Die Gemeinde am Wohnsitz der anspruchsberechtigten Person übernimmt die Kosten der Akut- und Übergangspflege im Umfang des vom Regierungsrat festgesetzten kantonalen Anteils.

Art. 11 Kriterien für die Bedarfsabklärung

Der Regierungsrat legt einheitliche Kriterien für die Bedarfsabklärung der Akut- und Übergangspflege durch Verordnung fest. Die Gemeinden sind bei der Erarbeitung der Verordnung in geeigneter Weise beizuziehen.

Art. 12 Leistungserbringer

Zur Sicherstellung eines wirtschaftlichen, zweckmässigen und wirksamen Angebots in der Akut- und Übergangspflege kann der Regierungsrat den Kreis der Leistungserbringer auf bestimmte abrechnungsberechtigte Leistungserbringer beschränken. Er hört zuvor die Gemeinden und die Krankenversicherer an.

2a Aufenthalt und Betreuung im Pflegeheim *

Art. 12a * Sicherstellung der Aufenthaltstaxen

Die Pflegeheime sind berechtigt, von der pflegebedürftigen Person beim Eintritt eine Sicherstellung für allfällige Forderungen aus Leistungen für den Aufenthalt (Hotellerie und Betreuung) zu verlangen.

Kann eine Person die Sicherstellung nachweislich nicht aus eigenen Mitteln bezahlen, kann das Pflegeheim bei ihrer Wohnsitzgemeinde eine subsidiäre Kostengutsprache für maximal ein Monatsbetreffnis der selbst zu tragenden Kosten des Aufenthalts beantragen.

Die Wohnsitzgemeinde übernimmt eine Forderung des Pflegeheimes maximal in der Höhe der Kostengutsprache, wenn diese von der pflegebedürftigen Person oder im Todesfall von deren Erben nicht einbringlich ist. Das Pflegeheim hat den entsprechenden Nachweis zu erbringen.

Der Regierungsrat regelt die Einzelheiten durch Verordnung.

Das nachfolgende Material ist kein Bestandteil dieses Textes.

(* ===== verification/SlabPoolSpec.v ===== *)
(** What the slab pool promises ([SlabPool]): the pool invariant and the effect of
    allocation and release on the set of objects in use. *)

From S2P Require Import Prelude SizeClass Page HugeSlab Numa Os PageSource NumaPool SlabPage SlabPool.
Import SizeClass Page PageSource NumaPool SlabPage SlabPool.

Module SlabPoolSpec.

(** ** Pages and their objects *)

Lemma in_page_unique p p' q : page_base p -> page_base p' -> in_page p q -> in_page p' q -> p = p'.
Proof.
  intros Hp Hp' H1 H2. unfold in_page, V8M_SLAB_HEADER_SIZE in *.
  rewrite <- (ptr_to_meta_inside p q Hp) by lia. apply ptr_to_meta_inside; [done|lia].
Qed.

(** The objects in use: every page is well-formed for those inside it. *)
Record slabs (pg : gmap Z page_meta) (mm : mem) (Lv : Z -> Prop) : Prop := {
  sl_page : forall p m, pg !! p = Some m -> page_base p /\ 0 < m.(used_count) /\
    slab_ok m.(size_class) p mm m (fun q => Lv q /\ in_page p q);
  sl_live : forall q, Lv q -> exists p, is_Some (pg !! p) /\ in_page p q
}.

(** The links of the page headers. *)
Definition nexts (pg : gmap Z page_meta) : mem := next <$> pg.

Lemma nexts_insert pg p m : nexts (<[p := m]> pg) = wr (nexts pg) p m.(next).
Proof. unfold nexts, wr. by rewrite fmap_insert. Qed.

(** A class's lists: the current page is one of the class, and the partial list
    holds exactly the other pages with room. *)
Record class_ok (cls : v8m_slab_pool_class) (pg : gmap Z page_meta) (i : Z) : Prop := {
  co_current : cls.(current) = NULL \/ exists m, pg !! cls.(current) = Some m /\ m.(size_class) = i;
  co_partials : exists ps, chain (nexts pg) cls.(partials) ps /\
    forall p, p ∈ ps <-> exists m, pg !! p = Some m /\ m.(size_class) = i /\ p <> cls.(current) /\ m.(used_count) < m.(capacity)
}.

(** Changing a page of another class. *)
Lemma class_ok_insert cls pg i p m' :
  class_ok cls pg i -> m'.(size_class) <> i -> (forall m, pg !! p = Some m -> m.(size_class) <> i) ->
  class_ok cls (<[p := m']> pg) i.
Proof.
  intros [Hc (ps & Hch & Hm)] Hm' Hold. assert (Hp : p ∉ ps).
  { intros (m & Hl & Hs & _)%Hm. by apply (Hold m). }
  constructor.
  - destruct Hc as [?|(m & Hl & Hs)]; [by left|right]. exists m. split; [|done]. rewrite lookup_insert_ne; [done|].
    intros ->. by apply (Hold m).
  - exists ps. split; [rewrite nexts_insert; by apply chain_frame|]. intros q. rewrite Hm. destruct (decide (p = q)) as [->|Hne].
    + rewrite lookup_insert_eq. split; [intros (m & Hl & Hs & _); by destruct (Hold m)|intros (m & [= <-] & Hs & _); done].
    + by rewrite lookup_insert_ne.
Qed.

Lemma nexts_delete_chain pg p h ps : p ∉ ps -> chain (nexts pg) h ps -> chain (nexts (delete p pg)) h ps.
Proof.
  intros Hp Hc. apply (chain_agree (nexts pg)); [done|]. intros a Ha. unfold rd, nexts. rewrite !lookup_fmap, lookup_delete_ne; [done|]. by intros ->.
Qed.
Lemma class_ok_delete cls pg i p :
  class_ok cls pg i -> (forall m, pg !! p = Some m -> m.(size_class) <> i) -> class_ok cls (delete p pg) i.
Proof.
  intros [Hc (ps & Hch & Hm)] Hold. assert (Hp : p ∉ ps).
  { intros (m & Hl & Hs & _)%Hm. by apply (Hold m). }
  constructor.
  - destruct Hc as [?|(m & Hl & Hs)]; [by left|right]. exists m. split; [|done]. rewrite lookup_delete_ne; [done|].
    intros ->. by apply (Hold m).
  - exists ps. split; [by apply nexts_delete_chain|]. intros q. rewrite Hm. destruct (decide (p = q)) as [->|Hne].
    + rewrite lookup_delete_eq. split; [intros (m & Hl & Hs & _); by destruct (Hold m)|by intros (m & ? & _)].
    + by rewrite lookup_delete_ne.
Qed.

2b Unentgeltliche Betreuung durch Angehörige *

Art. 12b * Grundsätze

Der Kanton und die Gemeinden erbringen Leistungen zur Anerkennung der unentgeltlich und regelmässig erbrachten Betreuung von hilflosen Personen durch Angehörige sowie zur Entlastung der unentgeltlich betreuenden Angehörigen.

Anspruchsberechtigt sind erwachsene, zu Hause lebende Personen mit Wohnsitz im Kanton Luzern und mit einem Anspruch auf eine Hilflosenentschädigung gemäss dem Bundesgesetz über die Invalidenversicherung (IVG) vom 19. Juni 1959[10], gemäss dem Bundesgesetz über die Alters- und Hinterlassenenversicherung (AHVG) vom 20. Dezember 1946[11] oder gemäss dem Bundesgesetz über die Unfallversicherung (UVG) vom 20. März 1981[12].

Als Angehörige gelten die Ehegatten, Verwandte in auf- und absteigender Linie, die Geschwister, die Schwiegerkinder und Schwiegereltern der betreuten Person sowie deren Lebenspartner oder Lebenspartnerin und andere Personen, die ihr in ähnlicher Weise nahestehen.

Das Sozialversicherungszentrum des Kantons Luzern ist zuständig für den Vollzug der Leistungen für die unentgeltliche Betreuung durch Angehörige. Es führt diese Aufgabe als übertragene Aufgabe nach § 2 Absatz 3 des Gesetzes über das Sozialversicherungszentrum vom 10. September 2018[13] aus. Der Kanton vergütet ihm die daraus entstehenden Verwaltungskosten.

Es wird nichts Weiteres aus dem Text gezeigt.